WORK REQUIRED |
For the material below, output exactly the span from the line with "(** The two" to the line with "Definition starts_with_ordinal (s", including both, and nothing besides.

EXERCISE MATERIAL |

BEGIN

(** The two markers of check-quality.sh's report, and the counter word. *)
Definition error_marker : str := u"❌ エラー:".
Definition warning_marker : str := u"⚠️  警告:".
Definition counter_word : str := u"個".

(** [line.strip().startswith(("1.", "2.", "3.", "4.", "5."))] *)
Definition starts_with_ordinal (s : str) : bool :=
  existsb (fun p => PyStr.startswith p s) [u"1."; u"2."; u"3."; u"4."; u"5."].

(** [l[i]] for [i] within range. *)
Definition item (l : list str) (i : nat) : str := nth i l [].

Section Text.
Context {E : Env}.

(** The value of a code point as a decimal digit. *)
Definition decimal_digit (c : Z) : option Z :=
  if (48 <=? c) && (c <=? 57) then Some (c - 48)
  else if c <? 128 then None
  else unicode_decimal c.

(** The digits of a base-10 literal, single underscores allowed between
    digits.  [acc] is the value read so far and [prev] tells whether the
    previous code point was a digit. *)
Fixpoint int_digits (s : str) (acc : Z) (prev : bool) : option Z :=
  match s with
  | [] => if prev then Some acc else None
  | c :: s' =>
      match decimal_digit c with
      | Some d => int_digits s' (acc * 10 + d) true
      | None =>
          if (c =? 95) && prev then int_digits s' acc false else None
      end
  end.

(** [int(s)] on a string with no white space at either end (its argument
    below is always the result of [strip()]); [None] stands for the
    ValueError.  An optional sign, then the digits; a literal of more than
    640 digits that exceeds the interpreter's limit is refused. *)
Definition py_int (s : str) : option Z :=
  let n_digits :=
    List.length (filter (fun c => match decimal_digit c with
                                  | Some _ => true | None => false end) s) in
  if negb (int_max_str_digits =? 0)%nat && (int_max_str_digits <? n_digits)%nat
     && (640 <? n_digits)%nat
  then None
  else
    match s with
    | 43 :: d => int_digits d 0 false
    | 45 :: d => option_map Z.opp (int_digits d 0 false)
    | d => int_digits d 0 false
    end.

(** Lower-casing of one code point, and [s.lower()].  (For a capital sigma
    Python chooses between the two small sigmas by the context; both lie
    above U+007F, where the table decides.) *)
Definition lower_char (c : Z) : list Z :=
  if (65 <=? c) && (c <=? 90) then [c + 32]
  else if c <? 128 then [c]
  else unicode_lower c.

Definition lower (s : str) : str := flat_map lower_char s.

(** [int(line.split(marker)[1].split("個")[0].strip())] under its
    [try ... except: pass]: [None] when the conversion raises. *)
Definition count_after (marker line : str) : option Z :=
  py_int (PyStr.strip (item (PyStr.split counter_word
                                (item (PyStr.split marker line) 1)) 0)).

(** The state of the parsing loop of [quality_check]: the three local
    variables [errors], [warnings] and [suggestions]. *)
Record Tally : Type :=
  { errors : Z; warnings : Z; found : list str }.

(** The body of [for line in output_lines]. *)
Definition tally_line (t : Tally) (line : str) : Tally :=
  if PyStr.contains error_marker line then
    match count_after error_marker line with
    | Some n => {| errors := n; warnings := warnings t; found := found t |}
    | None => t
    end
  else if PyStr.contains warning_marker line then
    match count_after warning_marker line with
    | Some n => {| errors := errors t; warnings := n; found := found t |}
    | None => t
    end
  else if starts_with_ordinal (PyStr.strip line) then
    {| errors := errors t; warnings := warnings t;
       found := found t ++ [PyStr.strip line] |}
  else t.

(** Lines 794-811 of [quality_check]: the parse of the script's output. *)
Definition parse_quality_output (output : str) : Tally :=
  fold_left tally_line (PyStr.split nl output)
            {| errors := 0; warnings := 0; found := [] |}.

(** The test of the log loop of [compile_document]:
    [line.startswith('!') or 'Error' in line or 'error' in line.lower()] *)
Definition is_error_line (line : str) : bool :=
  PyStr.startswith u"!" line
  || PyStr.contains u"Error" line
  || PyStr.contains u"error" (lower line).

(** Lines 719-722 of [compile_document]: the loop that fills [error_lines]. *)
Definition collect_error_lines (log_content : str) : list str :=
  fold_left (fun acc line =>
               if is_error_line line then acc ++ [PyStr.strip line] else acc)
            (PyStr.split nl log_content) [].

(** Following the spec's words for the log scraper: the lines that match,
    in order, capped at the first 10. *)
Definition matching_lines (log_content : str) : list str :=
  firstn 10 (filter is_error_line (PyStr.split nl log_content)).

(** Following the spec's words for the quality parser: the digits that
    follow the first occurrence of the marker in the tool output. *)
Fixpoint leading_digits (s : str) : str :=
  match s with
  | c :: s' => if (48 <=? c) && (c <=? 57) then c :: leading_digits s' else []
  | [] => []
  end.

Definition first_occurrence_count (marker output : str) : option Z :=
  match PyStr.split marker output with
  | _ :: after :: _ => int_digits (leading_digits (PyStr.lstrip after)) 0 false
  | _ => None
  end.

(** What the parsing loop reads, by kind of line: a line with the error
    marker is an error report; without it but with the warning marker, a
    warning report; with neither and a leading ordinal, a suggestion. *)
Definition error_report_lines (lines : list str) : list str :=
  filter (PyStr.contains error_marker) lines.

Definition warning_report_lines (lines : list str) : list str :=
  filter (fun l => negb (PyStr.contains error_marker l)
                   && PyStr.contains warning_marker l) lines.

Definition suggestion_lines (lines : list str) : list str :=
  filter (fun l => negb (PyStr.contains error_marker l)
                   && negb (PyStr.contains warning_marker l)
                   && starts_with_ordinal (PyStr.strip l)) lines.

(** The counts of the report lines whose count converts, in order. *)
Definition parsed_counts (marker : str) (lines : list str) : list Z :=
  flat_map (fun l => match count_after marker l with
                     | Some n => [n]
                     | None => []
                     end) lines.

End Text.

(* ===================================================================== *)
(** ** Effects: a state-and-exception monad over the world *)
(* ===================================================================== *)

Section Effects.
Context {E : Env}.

END
BEGIN

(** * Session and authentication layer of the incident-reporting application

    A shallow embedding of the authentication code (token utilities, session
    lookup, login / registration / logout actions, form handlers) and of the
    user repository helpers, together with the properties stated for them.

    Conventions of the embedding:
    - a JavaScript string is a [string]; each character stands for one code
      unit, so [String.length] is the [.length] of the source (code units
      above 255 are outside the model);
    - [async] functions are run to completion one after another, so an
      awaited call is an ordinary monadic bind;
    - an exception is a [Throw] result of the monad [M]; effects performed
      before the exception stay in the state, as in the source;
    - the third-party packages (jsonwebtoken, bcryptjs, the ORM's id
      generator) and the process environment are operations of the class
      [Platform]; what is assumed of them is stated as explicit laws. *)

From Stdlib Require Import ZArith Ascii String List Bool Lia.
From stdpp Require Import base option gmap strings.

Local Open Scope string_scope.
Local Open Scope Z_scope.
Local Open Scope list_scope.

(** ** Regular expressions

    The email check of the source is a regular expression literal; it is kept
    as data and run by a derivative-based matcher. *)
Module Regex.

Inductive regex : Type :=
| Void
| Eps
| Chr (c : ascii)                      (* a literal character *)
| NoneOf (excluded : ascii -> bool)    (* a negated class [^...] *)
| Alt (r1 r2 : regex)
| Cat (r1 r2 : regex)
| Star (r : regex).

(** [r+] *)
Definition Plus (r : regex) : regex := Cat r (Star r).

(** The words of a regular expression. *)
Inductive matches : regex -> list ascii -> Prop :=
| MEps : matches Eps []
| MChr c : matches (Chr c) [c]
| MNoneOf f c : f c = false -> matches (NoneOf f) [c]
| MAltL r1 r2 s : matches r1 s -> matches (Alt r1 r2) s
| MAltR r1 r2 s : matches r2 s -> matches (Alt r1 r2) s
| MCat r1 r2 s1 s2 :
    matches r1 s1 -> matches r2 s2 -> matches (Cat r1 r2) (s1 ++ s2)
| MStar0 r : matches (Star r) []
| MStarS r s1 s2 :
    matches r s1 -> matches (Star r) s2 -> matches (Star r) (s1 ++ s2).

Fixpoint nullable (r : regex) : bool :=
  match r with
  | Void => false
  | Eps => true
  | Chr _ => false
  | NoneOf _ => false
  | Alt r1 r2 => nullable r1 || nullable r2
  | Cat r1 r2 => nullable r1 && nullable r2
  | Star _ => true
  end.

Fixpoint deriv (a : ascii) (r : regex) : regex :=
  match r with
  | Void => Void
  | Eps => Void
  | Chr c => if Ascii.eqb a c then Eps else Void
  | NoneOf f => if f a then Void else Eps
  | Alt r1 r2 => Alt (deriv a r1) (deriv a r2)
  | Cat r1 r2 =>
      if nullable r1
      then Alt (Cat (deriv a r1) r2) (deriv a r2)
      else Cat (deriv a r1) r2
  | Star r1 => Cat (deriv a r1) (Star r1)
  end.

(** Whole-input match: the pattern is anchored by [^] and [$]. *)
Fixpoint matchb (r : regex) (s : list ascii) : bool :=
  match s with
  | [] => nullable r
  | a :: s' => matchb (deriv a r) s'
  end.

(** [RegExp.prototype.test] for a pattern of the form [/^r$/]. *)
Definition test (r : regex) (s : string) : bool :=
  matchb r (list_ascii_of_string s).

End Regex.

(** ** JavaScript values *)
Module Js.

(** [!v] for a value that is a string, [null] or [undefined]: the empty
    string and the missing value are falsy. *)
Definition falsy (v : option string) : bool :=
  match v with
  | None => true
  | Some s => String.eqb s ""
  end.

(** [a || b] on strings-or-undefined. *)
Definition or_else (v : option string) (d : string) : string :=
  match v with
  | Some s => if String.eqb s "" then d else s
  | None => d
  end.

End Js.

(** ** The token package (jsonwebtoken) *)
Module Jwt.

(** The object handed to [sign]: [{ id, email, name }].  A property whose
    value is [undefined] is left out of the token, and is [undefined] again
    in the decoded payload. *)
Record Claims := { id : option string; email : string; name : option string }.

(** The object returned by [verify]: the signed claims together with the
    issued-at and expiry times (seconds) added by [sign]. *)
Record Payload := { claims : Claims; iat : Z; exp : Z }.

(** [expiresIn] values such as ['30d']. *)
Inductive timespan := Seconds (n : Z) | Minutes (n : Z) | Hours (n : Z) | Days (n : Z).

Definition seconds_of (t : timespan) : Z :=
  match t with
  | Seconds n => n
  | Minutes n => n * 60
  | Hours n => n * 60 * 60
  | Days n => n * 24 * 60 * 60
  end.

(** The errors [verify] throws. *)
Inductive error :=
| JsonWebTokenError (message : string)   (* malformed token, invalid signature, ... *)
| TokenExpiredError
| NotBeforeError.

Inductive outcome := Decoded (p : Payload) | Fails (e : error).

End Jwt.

END

WORKED SOLUTION |
(** The two markers of check-quality.sh's report, and the counter word. *)
Definition error_marker : str := u"❌ エラー:".
Definition warning_marker : str := u"⚠️  警告:".
Definition counter_word : str := u"個".

(** [line.strip().startswith(("1.", "2.", "3.", "4.", "5."))] *)
Definition starts_with_ordinal (s : str) : bool :=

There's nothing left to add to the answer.